=== Aim of the exercise ===
Once you reach the line containing "a valid position: if" in the data below, restate each line word for word up to and including the one containing "0 ≤ currentStep s < totalSteps steps →".

[[ Data supplied open ]]

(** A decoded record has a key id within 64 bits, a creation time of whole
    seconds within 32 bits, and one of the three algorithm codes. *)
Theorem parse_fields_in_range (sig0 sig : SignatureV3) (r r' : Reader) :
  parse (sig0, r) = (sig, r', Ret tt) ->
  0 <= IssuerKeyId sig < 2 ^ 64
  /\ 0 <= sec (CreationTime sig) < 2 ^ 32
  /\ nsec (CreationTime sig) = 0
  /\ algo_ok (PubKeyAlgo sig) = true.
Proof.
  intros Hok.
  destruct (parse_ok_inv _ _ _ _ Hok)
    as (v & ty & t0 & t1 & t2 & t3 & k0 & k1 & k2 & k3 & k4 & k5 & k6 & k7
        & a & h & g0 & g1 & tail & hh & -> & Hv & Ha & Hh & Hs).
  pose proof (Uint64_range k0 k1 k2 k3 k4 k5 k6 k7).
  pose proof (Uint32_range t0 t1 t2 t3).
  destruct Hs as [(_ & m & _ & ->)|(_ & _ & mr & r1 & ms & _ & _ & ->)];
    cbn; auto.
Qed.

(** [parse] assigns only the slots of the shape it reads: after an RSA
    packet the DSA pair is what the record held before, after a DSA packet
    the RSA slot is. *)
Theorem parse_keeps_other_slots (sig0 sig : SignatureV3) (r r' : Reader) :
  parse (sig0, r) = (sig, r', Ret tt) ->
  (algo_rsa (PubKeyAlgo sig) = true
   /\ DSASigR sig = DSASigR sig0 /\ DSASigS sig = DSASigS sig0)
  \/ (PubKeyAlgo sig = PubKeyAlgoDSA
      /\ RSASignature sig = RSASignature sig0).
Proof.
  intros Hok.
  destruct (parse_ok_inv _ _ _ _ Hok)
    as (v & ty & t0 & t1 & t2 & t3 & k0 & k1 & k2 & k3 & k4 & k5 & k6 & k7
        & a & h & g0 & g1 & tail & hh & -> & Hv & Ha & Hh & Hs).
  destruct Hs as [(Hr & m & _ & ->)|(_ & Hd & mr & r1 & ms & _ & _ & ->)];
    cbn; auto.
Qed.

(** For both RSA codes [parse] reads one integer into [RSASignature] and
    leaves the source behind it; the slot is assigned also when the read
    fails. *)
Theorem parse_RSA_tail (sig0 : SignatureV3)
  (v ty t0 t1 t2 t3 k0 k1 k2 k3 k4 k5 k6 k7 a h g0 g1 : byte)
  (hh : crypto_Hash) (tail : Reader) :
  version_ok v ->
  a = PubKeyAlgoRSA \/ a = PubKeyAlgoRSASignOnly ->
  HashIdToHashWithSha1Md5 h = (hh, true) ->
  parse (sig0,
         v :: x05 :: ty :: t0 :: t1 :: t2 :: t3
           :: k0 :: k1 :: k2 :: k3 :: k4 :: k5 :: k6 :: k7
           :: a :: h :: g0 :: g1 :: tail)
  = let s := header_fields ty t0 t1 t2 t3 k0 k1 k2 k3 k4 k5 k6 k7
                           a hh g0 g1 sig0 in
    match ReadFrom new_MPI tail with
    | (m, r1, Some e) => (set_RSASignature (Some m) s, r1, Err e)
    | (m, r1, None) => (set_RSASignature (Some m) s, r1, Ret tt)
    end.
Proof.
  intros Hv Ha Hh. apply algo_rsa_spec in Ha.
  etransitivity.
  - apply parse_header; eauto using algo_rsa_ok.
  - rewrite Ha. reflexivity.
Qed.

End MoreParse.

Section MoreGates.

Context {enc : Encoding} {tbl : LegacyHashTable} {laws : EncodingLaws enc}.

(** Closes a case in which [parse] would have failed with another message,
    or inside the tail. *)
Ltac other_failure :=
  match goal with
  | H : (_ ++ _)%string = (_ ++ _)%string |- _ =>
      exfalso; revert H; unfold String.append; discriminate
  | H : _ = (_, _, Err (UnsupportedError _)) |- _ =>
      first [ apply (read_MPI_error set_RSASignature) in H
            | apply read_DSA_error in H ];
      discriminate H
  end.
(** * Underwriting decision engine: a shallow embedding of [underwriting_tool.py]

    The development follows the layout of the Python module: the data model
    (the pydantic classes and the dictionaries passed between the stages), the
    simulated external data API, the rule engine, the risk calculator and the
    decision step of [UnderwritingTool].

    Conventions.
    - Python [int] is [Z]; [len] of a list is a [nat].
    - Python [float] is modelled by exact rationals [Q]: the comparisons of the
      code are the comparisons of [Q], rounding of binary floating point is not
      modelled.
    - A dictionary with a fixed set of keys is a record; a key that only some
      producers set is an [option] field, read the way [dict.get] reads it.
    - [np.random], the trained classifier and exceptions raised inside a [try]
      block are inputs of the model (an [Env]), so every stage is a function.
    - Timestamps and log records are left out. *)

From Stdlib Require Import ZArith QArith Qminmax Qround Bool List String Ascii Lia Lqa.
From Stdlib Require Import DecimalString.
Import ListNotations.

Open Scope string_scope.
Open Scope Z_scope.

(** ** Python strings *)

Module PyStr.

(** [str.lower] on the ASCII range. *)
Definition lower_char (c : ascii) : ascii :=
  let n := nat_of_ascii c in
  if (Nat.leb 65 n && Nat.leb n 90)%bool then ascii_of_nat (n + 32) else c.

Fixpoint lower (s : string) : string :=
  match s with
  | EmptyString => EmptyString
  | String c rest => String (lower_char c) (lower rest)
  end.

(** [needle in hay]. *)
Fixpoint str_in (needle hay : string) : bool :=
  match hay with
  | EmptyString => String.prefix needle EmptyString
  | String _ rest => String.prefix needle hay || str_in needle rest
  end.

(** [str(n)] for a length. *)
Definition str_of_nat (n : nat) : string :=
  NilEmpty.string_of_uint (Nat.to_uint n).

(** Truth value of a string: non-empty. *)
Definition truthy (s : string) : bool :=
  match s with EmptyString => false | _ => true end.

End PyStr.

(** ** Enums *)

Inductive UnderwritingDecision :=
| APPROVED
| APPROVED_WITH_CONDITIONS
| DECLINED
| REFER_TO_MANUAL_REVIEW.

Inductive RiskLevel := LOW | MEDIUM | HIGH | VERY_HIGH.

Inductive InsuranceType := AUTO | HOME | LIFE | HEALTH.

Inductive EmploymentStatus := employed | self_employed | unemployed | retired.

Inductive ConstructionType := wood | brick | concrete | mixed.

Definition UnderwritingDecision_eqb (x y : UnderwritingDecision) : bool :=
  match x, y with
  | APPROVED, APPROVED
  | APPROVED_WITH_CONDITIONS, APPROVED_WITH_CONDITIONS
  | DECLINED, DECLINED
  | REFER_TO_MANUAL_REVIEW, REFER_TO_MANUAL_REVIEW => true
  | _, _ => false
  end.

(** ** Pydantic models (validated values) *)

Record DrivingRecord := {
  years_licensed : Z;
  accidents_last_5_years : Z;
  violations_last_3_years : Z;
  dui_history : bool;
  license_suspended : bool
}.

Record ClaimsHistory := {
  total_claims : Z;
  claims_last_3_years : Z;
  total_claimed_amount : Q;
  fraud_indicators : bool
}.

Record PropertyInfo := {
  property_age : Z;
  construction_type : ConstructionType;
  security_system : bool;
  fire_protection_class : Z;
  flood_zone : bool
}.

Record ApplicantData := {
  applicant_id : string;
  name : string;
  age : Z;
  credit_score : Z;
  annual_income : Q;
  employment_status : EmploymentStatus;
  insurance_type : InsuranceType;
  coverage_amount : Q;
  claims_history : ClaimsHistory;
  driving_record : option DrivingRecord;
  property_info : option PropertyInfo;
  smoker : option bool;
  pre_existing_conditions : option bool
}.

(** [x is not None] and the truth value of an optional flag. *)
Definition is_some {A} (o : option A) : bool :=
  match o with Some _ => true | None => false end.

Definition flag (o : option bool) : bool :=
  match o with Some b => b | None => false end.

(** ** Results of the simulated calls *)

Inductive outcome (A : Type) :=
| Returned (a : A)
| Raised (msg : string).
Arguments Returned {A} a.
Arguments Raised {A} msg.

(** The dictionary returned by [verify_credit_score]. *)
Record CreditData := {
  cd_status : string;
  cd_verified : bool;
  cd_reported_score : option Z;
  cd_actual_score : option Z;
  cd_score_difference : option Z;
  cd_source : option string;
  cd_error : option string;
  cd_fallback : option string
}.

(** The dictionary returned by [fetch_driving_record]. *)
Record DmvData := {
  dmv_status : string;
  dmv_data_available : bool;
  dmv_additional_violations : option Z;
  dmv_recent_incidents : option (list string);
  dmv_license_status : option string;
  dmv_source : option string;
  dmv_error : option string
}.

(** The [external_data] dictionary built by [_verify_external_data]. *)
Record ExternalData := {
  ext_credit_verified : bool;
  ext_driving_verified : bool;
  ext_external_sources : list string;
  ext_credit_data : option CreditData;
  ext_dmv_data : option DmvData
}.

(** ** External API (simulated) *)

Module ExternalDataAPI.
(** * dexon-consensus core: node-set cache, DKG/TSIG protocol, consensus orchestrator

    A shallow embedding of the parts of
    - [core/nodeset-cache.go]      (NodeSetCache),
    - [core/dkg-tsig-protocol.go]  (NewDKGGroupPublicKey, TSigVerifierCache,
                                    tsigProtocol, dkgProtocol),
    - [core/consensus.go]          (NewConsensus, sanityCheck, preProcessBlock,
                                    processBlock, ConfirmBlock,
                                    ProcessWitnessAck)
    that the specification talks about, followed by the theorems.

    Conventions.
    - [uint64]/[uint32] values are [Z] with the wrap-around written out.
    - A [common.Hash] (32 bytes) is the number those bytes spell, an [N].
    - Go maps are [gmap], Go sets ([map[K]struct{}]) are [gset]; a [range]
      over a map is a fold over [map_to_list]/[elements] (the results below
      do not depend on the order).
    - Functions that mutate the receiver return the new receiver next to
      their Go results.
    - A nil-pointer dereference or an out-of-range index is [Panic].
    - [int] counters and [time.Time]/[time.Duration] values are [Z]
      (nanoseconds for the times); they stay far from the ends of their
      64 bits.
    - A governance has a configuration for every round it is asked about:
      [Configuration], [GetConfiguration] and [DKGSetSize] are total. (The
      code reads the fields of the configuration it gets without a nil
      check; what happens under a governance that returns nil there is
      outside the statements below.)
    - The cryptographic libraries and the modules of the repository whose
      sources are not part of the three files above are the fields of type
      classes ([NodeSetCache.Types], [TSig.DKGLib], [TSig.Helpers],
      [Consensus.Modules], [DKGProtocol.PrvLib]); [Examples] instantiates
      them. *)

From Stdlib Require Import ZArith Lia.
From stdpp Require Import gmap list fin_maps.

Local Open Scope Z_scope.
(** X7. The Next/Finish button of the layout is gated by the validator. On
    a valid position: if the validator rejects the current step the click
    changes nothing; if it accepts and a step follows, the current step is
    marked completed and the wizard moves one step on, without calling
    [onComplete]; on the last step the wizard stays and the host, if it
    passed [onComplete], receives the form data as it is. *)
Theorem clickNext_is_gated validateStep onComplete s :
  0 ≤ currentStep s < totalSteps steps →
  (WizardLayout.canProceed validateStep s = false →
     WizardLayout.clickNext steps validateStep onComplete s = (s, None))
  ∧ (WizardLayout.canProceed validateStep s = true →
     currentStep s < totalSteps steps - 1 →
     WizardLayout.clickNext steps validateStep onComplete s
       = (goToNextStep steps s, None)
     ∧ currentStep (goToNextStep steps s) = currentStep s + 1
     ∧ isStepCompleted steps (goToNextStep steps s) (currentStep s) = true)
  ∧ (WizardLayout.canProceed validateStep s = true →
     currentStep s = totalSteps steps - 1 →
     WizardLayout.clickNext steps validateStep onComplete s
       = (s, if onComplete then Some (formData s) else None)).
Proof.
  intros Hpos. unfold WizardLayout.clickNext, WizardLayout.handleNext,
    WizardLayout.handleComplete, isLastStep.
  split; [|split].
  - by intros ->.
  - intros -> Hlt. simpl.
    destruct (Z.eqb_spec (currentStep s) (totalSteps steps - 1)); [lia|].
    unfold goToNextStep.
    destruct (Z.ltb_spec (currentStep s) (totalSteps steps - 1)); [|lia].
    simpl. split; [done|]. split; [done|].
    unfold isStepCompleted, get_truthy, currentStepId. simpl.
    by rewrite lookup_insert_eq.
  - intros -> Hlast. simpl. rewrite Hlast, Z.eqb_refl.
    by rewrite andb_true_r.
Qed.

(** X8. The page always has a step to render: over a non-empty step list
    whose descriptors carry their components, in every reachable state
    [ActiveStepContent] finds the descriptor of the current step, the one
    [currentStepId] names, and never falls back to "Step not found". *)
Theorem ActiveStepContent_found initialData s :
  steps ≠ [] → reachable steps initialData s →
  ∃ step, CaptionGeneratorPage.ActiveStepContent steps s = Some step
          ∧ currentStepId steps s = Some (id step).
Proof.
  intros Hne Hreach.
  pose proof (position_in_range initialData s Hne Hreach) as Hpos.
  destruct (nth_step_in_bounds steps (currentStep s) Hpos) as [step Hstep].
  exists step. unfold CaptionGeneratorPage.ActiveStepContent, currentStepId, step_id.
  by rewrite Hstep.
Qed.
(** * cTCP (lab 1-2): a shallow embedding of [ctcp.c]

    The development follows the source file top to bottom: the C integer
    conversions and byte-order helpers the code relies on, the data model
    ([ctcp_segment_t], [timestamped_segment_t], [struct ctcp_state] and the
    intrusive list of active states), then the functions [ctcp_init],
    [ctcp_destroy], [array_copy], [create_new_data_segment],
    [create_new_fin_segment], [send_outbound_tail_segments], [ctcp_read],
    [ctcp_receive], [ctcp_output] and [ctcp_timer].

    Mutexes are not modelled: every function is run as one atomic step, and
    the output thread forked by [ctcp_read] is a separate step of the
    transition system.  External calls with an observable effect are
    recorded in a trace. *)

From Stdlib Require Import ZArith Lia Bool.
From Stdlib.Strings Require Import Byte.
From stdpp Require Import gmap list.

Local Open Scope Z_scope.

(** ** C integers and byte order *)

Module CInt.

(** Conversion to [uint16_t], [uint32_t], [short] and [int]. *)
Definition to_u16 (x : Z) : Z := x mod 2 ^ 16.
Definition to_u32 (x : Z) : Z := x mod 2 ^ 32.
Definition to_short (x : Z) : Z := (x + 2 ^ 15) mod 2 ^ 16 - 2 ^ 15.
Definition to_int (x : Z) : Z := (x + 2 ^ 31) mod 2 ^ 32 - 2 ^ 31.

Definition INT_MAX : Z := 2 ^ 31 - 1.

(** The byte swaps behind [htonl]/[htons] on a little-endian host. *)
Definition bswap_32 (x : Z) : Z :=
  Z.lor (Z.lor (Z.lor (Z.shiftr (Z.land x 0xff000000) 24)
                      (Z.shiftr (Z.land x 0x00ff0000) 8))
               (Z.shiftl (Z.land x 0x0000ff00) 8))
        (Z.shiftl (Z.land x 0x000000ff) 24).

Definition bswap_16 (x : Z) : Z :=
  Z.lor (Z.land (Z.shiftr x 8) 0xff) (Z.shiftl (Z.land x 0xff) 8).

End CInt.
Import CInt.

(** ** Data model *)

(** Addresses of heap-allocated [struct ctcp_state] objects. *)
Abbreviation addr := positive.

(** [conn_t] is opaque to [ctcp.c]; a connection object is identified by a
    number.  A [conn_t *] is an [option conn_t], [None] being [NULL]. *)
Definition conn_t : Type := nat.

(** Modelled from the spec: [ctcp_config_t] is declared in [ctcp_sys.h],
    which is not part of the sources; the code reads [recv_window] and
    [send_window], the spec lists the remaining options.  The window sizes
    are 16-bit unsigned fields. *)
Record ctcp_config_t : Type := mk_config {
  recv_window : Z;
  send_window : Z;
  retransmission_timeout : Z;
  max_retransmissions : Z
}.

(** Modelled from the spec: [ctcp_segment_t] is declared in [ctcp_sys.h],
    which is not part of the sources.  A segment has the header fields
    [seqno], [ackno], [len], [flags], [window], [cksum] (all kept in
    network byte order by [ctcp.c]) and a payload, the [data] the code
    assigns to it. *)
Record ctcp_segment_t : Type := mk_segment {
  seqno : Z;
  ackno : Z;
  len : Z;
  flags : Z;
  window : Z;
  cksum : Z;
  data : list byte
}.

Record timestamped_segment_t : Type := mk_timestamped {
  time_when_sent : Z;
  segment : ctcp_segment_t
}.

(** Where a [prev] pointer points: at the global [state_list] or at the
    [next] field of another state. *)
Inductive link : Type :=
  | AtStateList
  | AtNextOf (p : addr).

[[ Data supplied closed ]]

=== Result of the task ===
    a valid position: if the validator rejects the current step the click
    changes nothing; if it accepts and a step follows, the current step is
    marked completed and the wizard moves one step on, without calling
    [onComplete]; on the last step the wizard stays and the host, if it
    passed [onComplete], receives the form data as it is. *)
Theorem clickNext_is_gated validateStep onComplete s :
  0 ≤ currentStep s < totalSteps steps →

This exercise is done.